◆ EXERCISE DIRECTIONS: Scan the data, and whenever a line contains "Definition", copy it.

◆ EXERCISE MATERIALS:
(** * Version history of notes: undo / redo stacks and the edit routes

    A shallow embedding of [src/services/noteHistory.service.js] (and of
    its earlier revision, which snapshots on a note's first edit), and of
    the handlers of [src/routes/notes.routes.js] that create, edit, undo,
    redo, trash and restore a note.

    JavaScript strings are sequences of UTF-16 code units, a [Date] is its
    number of milliseconds, the note object that the service mutates is
    the state of a small state-and-exception monad, and the Mongo
    collection is a finite map from identifiers to notes. *)

From Stdlib Require Import ZArith NArith List Bool Lia.
From stdpp Require Import base decidable option list strings gmap.

Local Open Scope Z_scope.

(** ** Strings *)

(** A string value: its UTF-16 code units. *)
Definition jsstring := list N.

(** The code units [String.prototype.trim] strips: WhiteSpace (TAB, VT,
    FF, ZWNBSP and the space separators) and LineTerminator (LF, CR, LS,
    PS). All of them lie in the basic plane. *)
Definition isWhiteSpace (c : N) : bool :=
  ((9 <=? c) && (c <=? 13) || (c =? 32) || (c =? 160) || (c =? 5760)
   || (8192 <=? c) && (c <=? 8202) || (c =? 8232) || (c =? 8233)
   || (c =? 8239) || (c =? 8287) || (c =? 12288) || (c =? 65279))%N.

Fixpoint trimStart (s : jsstring) : jsstring :=
  match s with
  | [] => []
  | c :: r => if isWhiteSpace c then trimStart r else s
  end.

Fixpoint trimEnd (s : jsstring) : jsstring :=
  match s with
  | [] => []
  | c :: r =>
      match trimEnd r with
      | [] => if isWhiteSpace c then [] else [c]
      | r' => c :: r'
      end
  end.

(** [s.trim()] *)
Definition trim (s : jsstring) : jsstring := trimEnd (trimStart s).

(** Code units of an ASCII literal, to write examples. *)
Definition js (s : string) : jsstring :=
  map (fun a => N.of_nat (Ascii.nat_of_ascii a)) (String.list_ascii_of_string s).

(** ** Data model *)

(** [{ title, content, editedAt }], as [createSnapshot] builds it. *)
Record Snapshot := mkSnapshot {
  s_title : jsstring;
  s_content : jsstring;
  editedAt : Z
}.

(** The fields of a note document that the routes and the service read or
    write. [versions] is the undo stack; both stacks are ordered oldest
    first, their top is the last element. The identifier of a document is
    the key under which the collection holds it. *)
Record Note := mkNote {
  title : jsstring;
  content : jsstring;
  versions : list Snapshot;
  redoStack : list Snapshot;
  isDeleted : bool;
  deletedAt : option Z;
  createdAt : Z;
  updatedAt : Z
}.

Definition set_title (v : jsstring) (n : Note) : Note :=
  mkNote v (content n) (versions n) (redoStack n)
         (isDeleted n) (deletedAt n) (createdAt n) (updatedAt n).

Definition set_content (v : jsstring) (n : Note) : Note :=
  mkNote (title n) v (versions n) (redoStack n)
         (isDeleted n) (deletedAt n) (createdAt n) (updatedAt n).

Definition set_versions (v : list Snapshot) (n : Note) : Note :=
  mkNote (title n) (content n) v (redoStack n)
         (isDeleted n) (deletedAt n) (createdAt n) (updatedAt n).

Definition set_redoStack (v : list Snapshot) (n : Note) : Note :=
  mkNote (title n) (content n) (versions n) v
         (isDeleted n) (deletedAt n) (createdAt n) (updatedAt n).

Definition set_isDeleted (v : bool) (n : Note) : Note :=
  mkNote (title n) (content n) (versions n) (redoStack n)
         v (deletedAt n) (createdAt n) (updatedAt n).

Definition set_deletedAt (v : option Z) (n : Note) : Note :=
  mkNote (title n) (content n) (versions n) (redoStack n)
         (isDeleted n) v (createdAt n) (updatedAt n).

Definition set_updatedAt (v : Z) (n : Note) : Note :=
  mkNote (title n) (content n) (versions n) (redoStack n)
         (isDeleted n) (deletedAt n) (createdAt n) v.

◆ SOLUTION TO THIS TASK:
Definition jsstring := list N.
Definition isWhiteSpace (c : N) : bool :=
Definition trim (s : jsstring) : jsstring := trimEnd (trimStart s).
Definition js (s : string) : jsstring :=
Definition set_title (v : jsstring) (n : Note) : Note :=
Definition set_content (v : jsstring) (n : Note) : Note :=
Definition set_versions (v : list Snapshot) (n : Note) : Note :=
Definition set_redoStack (v : list Snapshot) (n : Note) : Note :=
Definition set_isDeleted (v : bool) (n : Note) : Note :=
Definition set_deletedAt (v : option Z) (n : Note) : Note :=
Definition set_updatedAt (v : Z) (n : Note) : Note :=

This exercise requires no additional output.